Я, однако, был доволен. Солист замолк — это мне казалось недорогой ценой за восстановление нашего союза и меня в статусе правой руки. Ночная экскурсия вернула мне веру в него; все остальное — не важно. Довидл снова принадлежал мне, с поврежденной душой, подсевший на риск, но нуждавшийся во мне, чтобы перейти в новую стадию своего развития, — так же, как я нуждался для этого в нем.
Я спросил:
— Какой план?
— Обсудим потом, — беспечно бросил он, когда мы поднимались в спальни. И взъерошил мне волосы.

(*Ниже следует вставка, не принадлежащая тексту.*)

(** The default chunk size and overlap. *)
Lemma chunk_text_windows_witness :
  (0 < ingest.CHUNK_OVERLAP < ingest.CHUNK_SIZE)%Z
  /\ exists fuel : nat,
       (forall fuel' : nat,
           fuel <= fuel' ->
           ingest.chunk_text fuel' "Check-in is from 3pm.   "
             ingest.CHUNK_SIZE ingest.CHUNK_OVERLAP
           = Some (ingest.stripped
                     (ingest.windows "Check-in is from 3pm.   "
                        ingest.CHUNK_SIZE ingest.CHUNK_OVERLAP)))
       /\ Forall (fun c => c ≠ "" /\ Py.strip c = c
                           /\ (Py.len c <= ingest.CHUNK_SIZE)%Z
                           /\ Py.is_substring c "Check-in is from 3pm.   ")
            (ingest.stripped
               (ingest.windows "Check-in is from 3pm.   "
                  ingest.CHUNK_SIZE ingest.CHUNK_OVERLAP)).
Proof.
  assert (H : (0 < ingest.CHUNK_OVERLAP < ingest.CHUNK_SIZE)%Z)
    by (unfold ingest.CHUNK_OVERLAP, ingest.CHUNK_SIZE; lia).
  split; [exact H|].
  exact (chunk_text_windows "Check-in is from 3pm.   "
           ingest.CHUNK_SIZE ingest.CHUNK_OVERLAP H).
Defined.

(** ** JSON: the general round trip *)

Section JsonObjects.
Import Py json.

Lemma setitem_fresh (d : dict) (k : string) (v : value) :
  k ∉ d.*1 -> setitem d k v = d ++ [(k, v)].
Proof.
  induction d as [|[k' v'] d IH]; [done|].
  rewrite fmap_cons, not_elem_of_cons. cbn [fst]. intros [Hne Hnot].
  cbn [setitem]. rewrite (proj2 (String.eqb_neq k' k)) by congruence.
  cbn [app]. by rewrite IH.
Qed.
Lemma memo_hit_witness :
  let w' := (Load online "oci://example.com/two" (world [])).2 in
  Load online "oci://example.com/two" (world []) = (Ok "/cache/two/compose.yaml", w')
  ∧ gets w' = ["example.com/two"; "example.com/two@sha256:a0"; "example.com/two@sha256:a1"]
  ∧ known (world []) ⊆ known w'
  ∧ Load online "oci://example.com/two" w' = (Ok "/cache/two/compose.yaml", w')
  ∧ ∃ local, known w' !! "oci://example.com/two" = Some local
             ∧ "/cache/two/compose.yaml" = Join local "compose.yaml".
Proof.
  intros w'.
  assert (Load online "oci://example.com/two" (world []) = (Ok "/cache/two/compose.yaml", w'))
    as HL by (vm_compute; reflexivity).
  destruct (memo_hit online "oci://example.com/two" (world []) w'
              (Ok "/cache/two/compose.yaml") HL) as (Hsub & _ & Hhit).
  destruct (Hhit _ eq_refl) as [Hagain Hentry].
  split; [exact HL|]. split; [vm_compute; reflexivity|]. split; [exact Hsub|].
  split; [exact Hagain|]. exact (Hentry eq_refl).
Defined.

(** C8 as the specification words it fails where the cache root is a file:
    [os.Stat] of the directory fails with [ENOTDIR], which [os.IsNotExist]
    does not take for a missing directory, so [Load] neither materializes
    the artifact nor returns an error.  It records the path and returns the
    name of a file that does not exist, in a directory that does not exist,
    having asked the resolver for the manifest alone. *)
Lemma memo_hit_counterexample :
  let path := "oci://example.com/two"%string in
  let w' := (Load online path jammed).2 in
  stat jammed "/cache/two" = Some (PathError "stat" "/cache/two" ENOTDIR)
  ∧ known jammed !! path = None
  ∧ Load online path jammed = (Ok "/cache/two/compose.yaml"%string, w')
  ∧ known w' !! path = Some "/cache/two"%string
  ∧ gets w' = ["example.com/two"%string]
  ∧ dirs w' = dirs jammed ∧ files w' = files jammed
  ∧ stat w' "/cache/two" = Some (PathError "stat" "/cache/two" ENOTDIR)
  ∧ files w' !! "/cache/two/compose.yaml" = None.
Proof.
  intros path w'. repeat split; vm_compute; reflexivity.
Qed.

Lemma Accept_scheme_witness :
  Accept online "oci://example.com/two" = true ∧ Accept online "https://example.com" = false.
Proof.
  split.
  - apply (Accept_scheme online "oci://example.com/two"). now exists "example.com/two"%string.
  - destruct (Accept online "https://example.com") eqn:Hacc; [|reflexivity].
    apply (Accept_scheme online "https://example.com") in Hacc as (rest & Hrest).
    discriminate Hrest.
Defined.

Lemma Dir_after_Load_witness :
  ∃ local, Dir online "oci://example.com/two"
             (Load online "oci://example.com/two" (world [])).2
           = (Ok local, (Load online "oci://example.com/two" (world [])).2)
           ∧ "/cache/two/compose.yaml"%string = Join local "compose.yaml".
Proof.
  apply (Dir_after_Load online "oci://example.com/two" "/cache/two/compose.yaml"
           (world []) _ eq_refl).
  vm_compute. reflexivity.
Defined.

Lemma Load_leaves_Dir_witness :
  env (Load online "oci://example.com/image" (world [])).2 = env (world [])
  ∧ (Dir online "oci://example.com/image"
       (Load online "oci://example.com/image" (world [])).2).1
    = (Dir online "oci://example.com/image" (world [])).1
  ∧ Dir (H := externals) {| dockerCli := (); offline := false |} "oci://example.com/image"
      (set_known ∅ (world []))
    = (Ok ""%string, set_known ∅ (world [])).
Proof.
  destruct (Load_leaves_Dir online "oci://example.com/image" (world [])
              (Load online "oci://example.com/image" (world [])).2
              (Err (NotComposeArtifact "example.com/image" "application/vnd.oci.image")))
    as (Henv & _ & Hown & Hnew).
  { vm_compute. reflexivity. }
  split; [exact Henv|]. split; [apply Hown; discriminate|].
  apply (Hnew () false (world [])). reflexivity.
Defined.
Lemma all_base_commands_generator_trace (m : list source_mapping)
    (plan : list base_mapping) (w w' : world) :
  all_base_commands_generator m w = (Ok plan, w') ->
  trace w' = trace w ++ concat (List.map base_events (concat m)).
Proof.
  unfold all_base_commands_generator. intros H.
  apply Hoare.bind_ok_inv in H as (per_mapping & w1 & Hper & H).
  injection H as _ <-.
  rewrite concat_map_concat.
  refine (for_collect_trace (fun mapping => concat (List.map base_events mapping))
            _ _ _ _ _ _ Hper).
  intros mapping w2 ys w3 _ Hinner.
  refine (for_collect_trace _ _ _ _ _ _ _ Hinner).
  intros [s d] w4 y w5 _ Hbody.
  apply Hoare.bind_ok_inv in Hbody as ([] & w6 & Hlog & Hbody).
  injection Hlog as <-.
  destruct (tables d) as [tms|] eqn:Ht; [|discriminate].
  apply Hoare.bind_ok_inv in Hbody as (cmds & w7 & Hcmds & Hbody).
  injection Hbody as _ <-.
  apply base_command_generator_trace in Hcmds. rewrite Hcmds.
  unfold base_events. simpl fst. simpl snd. rewrite Ht. simpl.
  rewrite <- app_assoc. reflexivity.
Qed.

Я лежал без сна, неумытый, наслаждаясь остаточным утешительным запахом выкопанной картошки и заморских сигар. Довидл уверил меня, что, как бы там ни сложилось, я разделю с ним его приключения.
Правда едва не открылась в день его рождения: мать постаралась отпраздновать этот день торжественно, как бы вместо отсутствующей семьи. Мы сидели в столовой за праздничным чаем с гибридной англо-еврейской едой: копченая рыба, горячие пышки, маца, яблочный штрудель, именинный торт под марципаном. Был май 1947 года, Довидлу исполнилось семнадцать лет.
Мать рассказывала о своей новой миссии — сборе денег для окруженной недругами ешивы в Палестине, которая стремится стать государством.